City At The End Of Time (62 page)

Read City At The End Of Time Online

Authors: Greg Bear

Tags: #Fiction, #General, #Mystery & Detective, #Science Fiction, #Action & Adventure

Their steps slowed and they felt oddly heavy. From their right, something loomed and passed too quickly to see—something huge, broad, and flat, flying past on high, slender pillars that pulled up the ground ahead and behind—and then it was gone.

“It had a face,” Khren said. “A human face. Bigger than a meadow…”

“Move quickly,” the armor instructed. “Distance will close in, light will move in unfamiliar ways, and things will seem to burn. Above all, follow the beacon.”

Off to the left, Tiadba saw a swinging gray sword of light, brighter than before: the glowing beam sent out from the Witness.

“We’re right under it,” Nico said. “How did we get so close? Wasn’t it on the other side?”

“We should set up our generator and wait for it to go away,” Macht said.

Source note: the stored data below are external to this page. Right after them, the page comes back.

(** * Writing Coach: sensor, condition evaluator, trigger engine and
      coaching session, embedded from the TypeScript sources.

    Layout
    - [JS]       : the JavaScript primitives the sources call (UTF-16
                   strings, [trim], [split], [Math.round], [parseFloat]).
    - [Types]    : types.ts.
    - [Sensor]   : [WritingSensor] (sensor.ts, both revisions).
    - [Evaluator]: [evaluateCondition] and [evaluateConditions]
                   (trigger-engine.ts).
    - [Engine]   : [TriggerEngine] (trigger-engine.ts) and the default
                   rules of config-manager.ts.
    - [Session]  : the conversation part of main.ts, coaching-view.ts and
                   claude-client.ts.
    - [Spec]     : the notions of the specification the theorems are
                   stated with.
    - [Client]   : the parts of the prompts [ClaudeClient] cuts to size.
    - [Plugin]   : [forceTrigger] of main.ts.
    - [Notions]  : further notions the theorems are stated with.
    - [JSFacts], [SensorFacts], [EvaluatorFacts], [EngineFacts],
      [SessionFacts] : the proofs.
    - [SensorMore], [EvaluatorMore], [EngineMore], [SessionMore],
      [ClientFacts] : further properties of the same code.

    Numbers are exact: integers are [Z], other JavaScript numbers are
    rationals [Q] (plus NaN and the infinities where [parseFloat] can
    produce them).  The code computes with IEEE doubles, which are the
    numbers themselves for integers up to 2^53 - 1 in magnitude; a
    comparison of other numbers can differ from the exact one where a
    double was rounded, so the theorems that give a comparison a meaning
    are about integers in that range.  Times are milliseconds since the
    epoch, as [Date.now()]. *)

From Stdlib Require Import ZArith NArith QArith Qround List Bool String Ascii.
From Stdlib Require Import Lia Lqa Permutation.
Import ListNotations.

Local Open Scope Z_scope.

(* ================================================================== *)
(** ** JavaScript primitives *)
(* ================================================================== *)

Module JS.

(** A JavaScript string is a sequence of UTF-16 code units. *)
Definition jsstring := list N.

(** Literals of the sources are ASCII; [js "abc"] is the string "abc". *)
Definition js (s : string) : jsstring :=
  map N_of_ascii (list_ascii_of_string s).

Definition str_eqb (a b : jsstring) : bool :=
  if list_eq_dec N.eq_dec a b then true else false.

(** [s.length] *)
Definition strlen (s : jsstring) : Z := Z.of_nat (List.length s).

(** The class [\s] of regular expressions, which is also the set of code
    units removed by [String.prototype.trim] (WhiteSpace and
    LineTerminator of ECMA-262). *)
Definition isWhiteSpace (c : N) : bool :=
  ((9 <=? c) && (c <=? 13) || (c =? 32) || (c =? 160) || (c =? 5760)
   || (8192 <=? c) && (c <=? 8202) || (c =? 8232) || (c =? 8233)
   || (c =? 8239) || (c =? 8287) || (c =? 12288) || (c =? 65279))%N.

(** The class [\u4e00-\u9fff] (CJK unified ideographs). *)
Definition isChinese (c : N) : bool := ((19968 <=? c) && (c <=? 40959))%N.

(** [/\d/] *)
Definition isDigit (c : N) : bool := ((48 <=? c) && (c <=? 57))%N.

Fixpoint dropWhile {A} (p : A -> bool) (l : list A) : list A :=
  match l with
  | [] => []
  | x :: r => if p x then dropWhile p r else l
  end.

Definition trimStart (s : jsstring) : jsstring := dropWhile isWhiteSpace s.
Definition trimEnd (s : jsstring) : jsstring :=
  rev (dropWhile isWhiteSpace (rev s)).

(** [s.trim()] *)
Definition trim (s : jsstring) : jsstring := trimEnd (trimStart s).

(** [s.split(re)] for a regular expression [re] of the shape [[class]+]:
    the pieces between the maximal runs of separator code units, empty
    pieces included (["".split(/\s+/)] is [[""]], [" a".split(/\s+/)] is
    [["", "a"]]).  [cur] is the piece being read, reversed; [insep] tells
    that the previous code unit was a separator. *)
Fixpoint split_go (sep : N -> bool) (s : jsstring) (cur : jsstring)
         (insep : bool) : list jsstring :=
  match s with
  | [] => [rev cur]
  | c :: r =>
      if sep c then
        if insep then split_go sep r cur true
        else rev cur :: split_go sep r [] true
      else split_go sep r (c :: cur) false
  end.

Definition split_runs (sep : N -> bool) (s : jsstring) : list jsstring :=
  split_go sep s [] false.

(** [s.split(/\s+/)] *)
Definition split_ws (s : jsstring) : list jsstring := split_runs isWhiteSpace s.

(** [w => w.length > 0] *)
Definition nonEmpty (w : jsstring) : bool :=
  match w with [] => false | _ => true end.

(** [s.substring(n)] for [0 <= n <= s.length] *)
Definition substringFrom (n : nat) (s : jsstring) : jsstring := skipn n s.

(** [s.endsWith(suffix)] *)
Definition endsWith (s suffix : jsstring) : bool :=
  (List.length suffix <=? List.length s)%nat
  && str_eqb (skipn (List.length s - List.length suffix) s) suffix.

(** [Math.round(x)]: the integer nearest to [x], ties towards +infinity. *)
Definition Math_round (x : Q) : Z := Qfloor (x + (1 # 2))%Q.

(** A JavaScript number, exactly: NaN, an infinity or a rational. *)
Inductive jsnum := NaN | PosInf | NegInf | Fin (q : Q).

Definition isNaN (n : jsnum) : bool :=
  match n with NaN => true | _ => false end.

(** [a < b]; false as soon as one side is NaN. *)
Definition num_ltb (a b : jsnum) : bool :=
  match a, b with
  | NaN, _ | _, NaN => false
  | PosInf, _ => false
  | _, NegInf => false
  | NegInf, _ => true
  | _, PosInf => true
  | Fin x, Fin y => negb (Qle_bool y x)
  end.

(** [a === b] on numbers. *)
Definition num_eqb (a b : jsnum) : bool :=
  match a, b with
  | PosInf, PosInf | NegInf, NegInf => true
  | Fin x, Fin y => Qeq_bool x y
  | _, _ => false
  end.

Definition num_leb (a b : jsnum) : bool := num_ltb a b || num_eqb a b.

(** The longest prefix of [l] whose members satisfy [p], and the rest. *)
Fixpoint span {A} (p : A -> bool) (l : list A) : list A * list A :=
  match l with
  | [] => ([], [])
  | x :: r => if p x then let (a, b) := span p r in (x :: a, b) else ([], l)
  end.

(** The value of a sequence of decimal digits. *)
Definition digitsValue (ds : list N) : Z :=
  fold_left (fun acc d => 10 * acc + (Z.of_N d - 48)) ds 0.

Fixpoint isPrefix (p s : jsstring) : bool :=
  match p, s with
  | [], _ => true
  | a :: p', b :: s' => (a =? b)%N && isPrefix p' s'
  | _ :: _, [] => false
  end.

(** StrUnsignedDecimalLiteral of ECMA-262, read as the longest prefix of
    [s]: [Infinity], digits with an optional fraction, or a fraction that
    starts with the point; then an optional exponent part. *)
Definition parseUnsigned (s : jsstring) : jsnum :=
  if isPrefix (js "Infinity") s then PosInf
  else
    let (intDigits, r1) := span isDigit s in
    let (fracDigits, r2) :=
      match r1 with
      | 46%N :: r => span isDigit r
      | _ => ([], r1)
      end in
    if negb (nonEmpty intDigits) && negb (nonEmpty fracDigits) then NaN
    else
      let mantissa :=
        (inject_Z (digitsValue intDigits)
         + inject_Z (digitsValue fracDigits)
           / inject_Z (10 ^ Z.of_nat (List.length fracDigits)))%Q in
      let exponent :=
        match r2 with
        | e :: r =>
            if ((e =? 101) || (e =? 69))%N then
              match r with
              | 43%N :: r' =>
                  let (ds, _) := span isDigit r' in
                  if nonEmpty ds then digitsValue ds else 0
              | 45%N :: r' =>
                  let (ds, _) := span isDigit r' in
                  if nonEmpty ds then - digitsValue ds else 0
              | _ =>
                  let (ds, _) := span isDigit r in
                  if nonEmpty ds then digitsValue ds else 0
              end
            else 0
        | [] => 0
        end in
      Fin (mantissa * Qpower 10 exponent)%Q.

Definition num_neg (n : jsnum) : jsnum :=
  match n with
  | NaN => NaN | PosInf => NegInf | NegInf => PosInf | Fin q => Fin (- q)%Q
  end.

(** [parseFloat(s)] for a string [s]: leading white space is skipped,
    the longest prefix that is a StrDecimalLiteral is read, NaN when
    there is none. *)
Definition parseFloat (s : jsstring) : jsnum :=
  match trimStart s with
  | 43%N :: r => parseUnsigned r
  | 45%N :: r => num_neg (parseUnsigned r)
  | t => parseUnsigned t
  end.

End JS.

(* ================================================================== *)
(** ** types.ts *)
(* ================================================================== *)

Module Types.
Import JS.

Inductive PauseLocation :=
  PLStart | PLMidSentence | PLEndSentence | PLEndParagraph | PLUnknown.

Inductive Trend := Increasing | Decreasing | Stable.

(** [WritingMetrics].  [wpm], [totalWords], [currentParagraphLength] and
    [paragraphsSinceLastCoaching] only ever hold integers. *)
Record WritingMetrics := {
  wpm : Z;
  totalWords : Z;
  sessionDuration : Q;
  adjectiveRatio : Q;
  verbRatio : Q;
  abstractNounRatio : Q;
  averageSentenceLength : Q;
  pauseDuration : Q;
  pauseLocation : PauseLocation;
  deletionRatio : Q;
  wpmTrend : Trend;
  recentWPM : list Z;
  currentParagraphLength : Z;
  paragraphsSinceLastCoaching : Z
}.

(** [EditEvent]; the fields [from] and [to] are always [{line: 0, ch: 0}]
    and are never read. *)
Record EditEvent := {
  timestamp : Z;
  text : jsstring;
  removed : jsstring
}.

End Types.

(* ================================================================== *)
(** ** sensor.ts *)
(* ================================================================== *)

Module Sensor.
Import JS Types.

(** The repository holds two revisions of sensor.ts.  [Basic] is
    src/sensor.ts; [Segmenting] is the later one, which adds paste
    detection to [getAddedText], Chinese word segmentation to
    [analyzeText] and the methods [pause], [resume], [resetForNewFile].
    Every other method is the same text in both. *)
Variant revision := Basic | Segmenting.

(** What the sensor takes from outside its own file: the built-in
    [String.prototype.toLowerCase], the segmentit library ([None] when
    [doSegment] throws) and the three sets of chinese-words.ts. *)
Record Host := {
  toLowerCase : jsstring -> jsstring;
  doSegment : jsstring -> option (list jsstring);
  CHINESE_ADJECTIVES : jsstring -> bool;
  CHINESE_VERBS : jsstring -> bool;
  CHINESE_ABSTRACT_NOUNS : jsstring -> bool
}.

(** The part of the Obsidian [Editor] the sensor reads: [getValue()],
    [getCursor().ch], [getLine(cursor.line)] and [getLine(cursor.line + 1)]
    ([None] past the last line). *)
Record Editor := {
  getValue : jsstring;
  cursor_ch : nat;
  cursor_lineText : jsstring;
  next_lineText : option jsstring
}.

Definition ADJECTIVE_ENDINGS : list jsstring := map js
  [ "ful"; "less"; "ous"; "ive"; "al"; "ic"; "able"; "ible"; "ish"; "ly";
    "ary"; "ory" ]%string.

Definition COMMON_ADJECTIVES : list jsstring := map js
  [ "good"; "bad"; "big"; "small"; "large"; "little"; "old"; "young"; "new";
    "long"; "short"; "high"; "low"; "great"; "beautiful"; "dark"; "light";
    "hot"; "cold"; "warm"; "cool"; "fast"; "slow"; "hard"; "soft"; "loud";
    "quiet"; "happy"; "sad"; "angry"; "afraid"; "brave"; "calm"; "clear";
    "deep"; "dry"; "wet"; "empty"; "full"; "heavy"; "thick"; "thin"; "wide";
    "narrow"; "rough"; "smooth"; "sharp"; "sweet"; "sour"; "bitter";
    "fresh"; "strange"; "familiar"; "certain"; "possible"; "real"; "true";
    "false" ]%string.

Definition ABSTRACT_NOUNS : list jsstring := map js
  [ "love"; "hate"; "fear"; "anxiety"; "hope"; "despair"; "joy"; "sorrow";
    "anger"; "peace"; "war"; "truth"; "lie"; "beauty"; "ugliness";
    "justice"; "injustice"; "freedom"; "slavery"; "power"; "weakness";
    "strength"; "knowledge"; "ignorance"; "wisdom"; "folly"; "courage";
    "cowardice"; "faith"; "doubt"; "belief"; "disbelief"; "trust";
    "distrust"; "honor"; "shame"; "pride"; "humility"; "guilt"; "innocence";
    "grief"; "loss"; "happiness"; "sadness"; "loneliness"; "friendship";
    "enmity"; "loyalty"; "betrayal"; "identity"; "self"; "soul"; "spirit";
    "mind"; "heart"; "memory"; "dream"; "reality"; "fantasy"; "imagination";
    "thought"; "feeling"; "emotion"; "sensation"; "perception";
    "consciousness"; "meaning"; "purpose"; "reason"; "logic"; "intuition";
    "instinct"; "desire"; "need"; "want"; "wish"; "ambition"; "aspiration";
    "goal"; "success"; "failure"; "achievement"; "disappointment";
    "satisfaction"; "frustration"; "contentment"; "discontent"; "pleasure";
    "pain"; "suffering"; "bliss"; "agony"; "ecstasy"; "melancholy";
    "nostalgia"; "regret"; "remorse"; "forgiveness"; "resentment";
    "gratitude"; "envy"; "jealousy"; "compassion"; "empathy"; "sympathy";
    "apathy"; "indifference"; "relationship"; "connection"; "bond";
    "attachment"; "separation" ]%string.

Definition COMMON_VERBS : list jsstring := map js
  [ "be"; "is"; "am"; "are"; "was"; "were"; "been"; "being"; "have"; "has";
    "had"; "having"; "do"; "does"; "did"; "doing"; "say"; "said"; "go";
    "went"; "gone"; "get"; "got"; "make"; "made"; "know"; "knew"; "think";
    "thought"; "take"; "took"; "see"; "saw"; "come"; "came"; "want";
    "wanted"; "look"; "looked"; "use"; "used"; "find"; "found"; "give";
    "gave"; "tell"; "told"; "work"; "worked"; "call"; "called"; "try";
    "tried"; "ask"; "asked"; "need"; "needed"; "feel"; "felt"; "become";
    "became"; "leave"; "left"; "put"; "mean"; "keep"; "kept"; "let";
    "begin"; "began"; "seem"; "seemed"; "help"; "show"; "showed"; "hear";
    "heard"; "play"; "played"; "run"; "ran"; "move"; "moved"; "live";
    "lived"; "believe"; "believed"; "hold"; "held"; "bring"; "brought";
    "happen"; "happened"; "write"; "wrote"; "written"; "sit"; "sat";
    "stand"; "stood"; "lose"; "lost"; "pay"; "paid"; "meet"; "met";
    "include"; "included"; "continue"; "continued"; "set"; "learn";
    "learned"; "change"; "changed"; "lead"; "led"; "understand";
    "understood"; "watch"; "watched"; "follow"; "followed"; "stop";
    "stopped"; "create"; "created"; "speak"; "spoke"; "spoken"; "read";
    "allow"; "allowed"; "add"; "added"; "spend"; "spent"; "grow"; "grew";
    "grown"; "open"; "opened"; "walk"; "walked"; "win"; "won"; "offer";
    "offered"; "remember"; "remembered"; "consider"; "considered"; "appear";
    "appeared"; "buy"; "bought"; "wait"; "waited"; "serve"; "served"; "die";
    "died"; "send"; "sent"; "expect"; "expected"; "build"; "built"; "stay";
    "stayed"; "fall"; "fell" ]%string.
(** * socket.io-redis: the Redis adapter of index.js, embedded and verified

    The adapter is the class [Redis] returned by [adapter(uri, opts)].  Its
    closure variables ([prefix], [uid], [timeout]) and the facade's namespace
    name are the variables of the section below.  The JavaScript objects
    [this.sids] and [this.rooms] are finite maps from a key to a set of keys
    (every stored value is [true]); the Redis clients, the base adapter, the
    codec and the [async] helper are collaborators outside index.js, so what
    the adapter asks of them is recorded as a trace of events and what they
    answer is an argument of the operation.

    Modelling conventions:
    - a payload is kept at the type the peers encode on that channel
      ([uid, packet, opts] and [nsp, uid, muid, rooms] and [sids]); a field
      the handler tests for presence is an [option];
    - an operation is taken together with the bus reply to the command it
      issues, so its callback belongs to the same step;
    - [self.emit('error', err)] returns if the facade's user has registered
      a listener for ['error'] and throws otherwise (index.js registers
      none); which of the two holds is the section variable
      [error_listener], and an emit that throws ends the callback it is in;
    - [Number], which [adapter] applies to the port, is a builtin whose
      conversion is not written in index.js: it is a parameter of the
      factory's model;
    - keys are ordinary strings, not names of [Object.prototype] members. *)

From Stdlib Require Import ZArith Ascii String.
From stdpp Require Import gmap strings list.

Set Warnings "-clear-no-such-hyp".

Local Open Scope string_scope.
Local Open Scope list_scope.

Module Redis.

(** ** Strings and channel names *)

(** [s.split(sep)] for a one-character separator: the pieces between the
    separators, never an empty array. *)
Fixpoint split (sep : ascii) (s : string) : list string :=
  match s with
  | EmptyString => [EmptyString]
  | String c s' =>
      if Ascii.eqb c sep then EmptyString :: split sep s'
      else match split sep s' with
           | piece :: pieces => String c piece :: pieces
           | [] => [String c EmptyString]
           end
  end.

(** [arr.slice(-n)]: the last [n] elements, all of them when there are fewer. *)
Definition slice_neg {A} (n : nat) (arr : list A) : list A :=
  drop (length arr - n) arr.

(** [pieces.slice(-n)[0]]; [None] stands for [undefined]. *)
Definition slice_neg_first (n : nat) (pieces : list string) : option string :=
  head (slice_neg n pieces).

Definition hash : ascii := "#"%char.

(** String concatenation with a value that may be [undefined]. *)
Definition js_string (v : option string) : string := default "undefined" v.

(** ** Data *)

(** A packet: the recognised attribute [nsp] and the rest, opaque. *)
Record packet := Packet { nsp : option string; data : string }.

(** Broadcast options: [opts.rooms] may be absent; [except] and [flags] are only
    passed on. *)
Record options := Options { opt_rooms : option (list string); rest : string }.

(** What is encoded with the codec and published. *)
Inductive payload :=
| PBroadcast (sender : string) (p : packet) (o : options)
| PRequest (ns sender muid : string) (rs : list string)
| PResponse (ids : list string).

(** The arguments a completion callback [fn] is called with. *)
Inductive cbargs :=
| CbErr (err : string)            (* fn(err) *)
| CbNull                          (* fn(null) *)
| CbSids (ids : list string).     (* fn(null, sids) *)

(** The answer of a collaborator to a callback [(err, value)]. *)
Inductive reply (A : Type) :=
| Err (err : string)
| Ok (a : A).
Arguments Err {A} err.
Arguments Ok {A} a.

(** What the adapter does to its collaborators, in program order. *)
Inductive event :=
| EBaseBroadcast (p : packet) (o : options)  (* Adapter.prototype.broadcast.call *)
| EPublish (chn : string) (m : payload)      (* pub.publish *)
| ESubscribe (chn : string)                  (* sub.subscribe *)
| EUnsubscribe (chn : string)                (* sub.unsubscribe *)
| ENumsub (chn : string)                     (* pubsub.pubsub('NUMSUB', chn) *)
| ESetTimeout (delay : Z)                    (* setTimeout(finish, delay) *)
| EClearTimeout                              (* clearTimeout(handle) *)
| EOnMessage                                 (* sub.on('message', listener) *)
| ERemoveListener                            (* sub.removeListener('message', listener) *)
| EEmitError (err : string)                  (* self.emit('error', err) *)
| ECallback (a : cbargs).                    (* fn(...) *)

(** The publishes of a trace, with their channels. *)
Definition publishes (tr : list event) : list (string * payload) :=
  omap (λ e, match e with EPublish c m => Some (c, m) | _ => None end) tr.

(** The calls of the completion callback in a trace. *)
Definition callbacks (tr : list event) : list cbargs :=
  omap (λ e, match e with ECallback a => Some a | _ => None end) tr.

(** The calls of the base adapter's local broadcast in a trace. *)
Definition local_emits (tr : list event) : list (packet * options) :=
  omap (λ e, match e with EBaseBroadcast p o => Some (p, o) | _ => None end) tr.

(** ** [adapter(uri, opts)] *)

(** A port as an option gives it and as it is handed to [Number]: a string
    or a number. *)
Inductive port_value :=
| PortString (s : string)
| PortNumber (n : Z).

(** A bus client: one the caller supplied, or one made by
    [redis(port, host)] or [redis(port, host, { detect_buffers: true })].
    [number] is the type of what [Number] returns. *)
Inductive client (number : Type) :=
| Supplied (name : string)
| Created (port : number) (host : string) (detect_buffers : bool).
Arguments Supplied {number} name.
Arguments Created {number} port host detect_buffers.

(** The recognised options; a missing one is [None]. *)
Record adapter_options := AdapterOptions {
  opt_host : option string;
  opt_port : option port_value;
  opt_key : option string;
  opt_timeout : option Z;
  opt_pubClient : option string;
  opt_subClient : option string;
  opt_pubsubClient : option string
}.

(** The first argument of [adapter]: [undefined], [null], a string or an
    options object. *)
Inductive uri_argument :=
| UriUndefined
| UriNull
| UriString (s : string)
| UriObject (o : adapter_options).

(** What the closure of [adapter] holds. *)
Record config (number : Type) := Config {
  cfg_host : string;
  cfg_port : number;
  cfg_pub : client number;
  cfg_sub : client number;
  cfg_pubsub : client number;
  cfg_prefix : string;
  cfg_timeout : Z;
  cfg_uid : string
}.
Arguments Config {number}.
Arguments cfg_host {number}.
Arguments cfg_port {number}.
Arguments cfg_pub {number}.
Arguments cfg_sub {number}.
Arguments cfg_pubsub {number}.
Arguments cfg_prefix {number}.
Arguments cfg_timeout {number}.
Arguments cfg_uid {number}.

(** [v || fallback] for a string: the empty string is falsy. *)
Definition string_or (v : option string) (fallback : string) : string :=
  match v with
  | Some s => if decide (s = "") then fallback else s
  | None => fallback
  end.

(** [v || fallback] for a port: [""] and [0] are falsy. *)
Definition port_or (v : option port_value) (fallback : port_value) : port_value :=
  match v with
  | Some (PortString s) => if decide (s = "") then fallback else PortString s
  | Some (PortNumber n) => if decide (n = 0%Z) then fallback else PortNumber n
  | None => fallback
  end.

(** [v || fallback] for a number: [0] is falsy. *)
Definition number_or (v : option Z) (fallback : Z) : Z :=
  match v with
  | Some n => if decide (n = 0%Z) then fallback else n
  | None => fallback
  end.

(** [{}] *)
Definition no_options : adapter_options :=
  AdapterOptions None None None None None None None.

(** [opts.host = uri[0]; opts.port = uri[1]] for [uri = uri.split(':')]. *)
Definition with_uri (pieces : list string) (o : adapter_options) : adapter_options :=
  AdapterOptions (head pieces) (PortString <$> pieces !! 1%nat)
                 (opt_key o) (opt_timeout o)
                 (opt_pubClient o) (opt_subClient o) (opt_pubsubClient o).

Section Factory.

(** The builtin [Number], on what a port option can be.  Its conversion of
    strings is not part of index.js and is left open. *)
Variables (number : Type) (Number : port_value → number).
(* ===== verification/_CoqProject ===== *)
-Q . S2P
Prelude.v
GoLib.v
GoTime.v
GoText.v
Sha256.v
FilterIR.v
FilterParser.v
FilterRender.v
FilterRenderFacts.v
FilterRenderText.v
FilterRenderBool.v
FilterLike.v
FilterParserFacts.v
FilterMeaning.v
Store.v
SpaceStore.v
SpaceStoreFacts.v
SpaceSafety.v
Statements.v
PostgresSpace.v
PostgresOrphans.v
PostgresRace.v
PostgresAgrees.v
Deletion.v
MemoStore.v
MemoStoreFacts.v
ResourceName.v
MemoAccess.v
MemoAccessFacts.v
FilterAccess.v
AttachmentStore.v
MemoMutation.v
ParticipationFacts.v
MutationFacts.v
History.v
MemoSafety.v
ReferenceSafety.v
UserSettings.v
PlainCodec.v
UserSettingsFacts.v
SettingsSafety.v
UserAgent.v
Auth.v
PlainJWT.v
AuthService.v
AuthFacts.v
SettingsRace.v
SessionFacts.v
Scheduler.v
SchedulerFacts.v
TagTables.v
TagScan.v
TagFacts.v
TagSafety.v
MentionFacts.v
Paging.v
MemoQuery.v
MemoConvert.v
MemoReads.v
MemoPrepare.v
MemoService.v
MemoHandlers.v
PlainMemo.v
MemoQueryFacts.v
MemoReadsFacts.v
MemoReadsSafety.v
HandlerFacts.v
UpdateFacts.v
WriteSafety.v
GoNet.v
Webhook.v
WebhookFacts.v
SpaceService.v
SpacePrivacy.v
SpaceRefinement.v
UserService.v
UserSafety.v
MemoPages.v
SSEHub.v
Cache.v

“No!” the armor insisted. “You are being hunted. There is no shelter here. There is only escape.”

CHAPTER 77

The Green Warehouse

Jack knelt beside Ginny’s bed and put his hand on her arm. She had been sleeping for hours, even after the pewter light of whatever passed for dawn touched the windows beneath the warehouse roof. At his touch, she shifted on the cot, then opened her eyes and looked beyond him. The peace after her time in the room had passed. The gnawing worry and fear were back—especially in sleep. She was sleeping so much now. Jack, on the other hand, was mostly wide-awake. His dreams since being in the empty room had been brief and uneventful.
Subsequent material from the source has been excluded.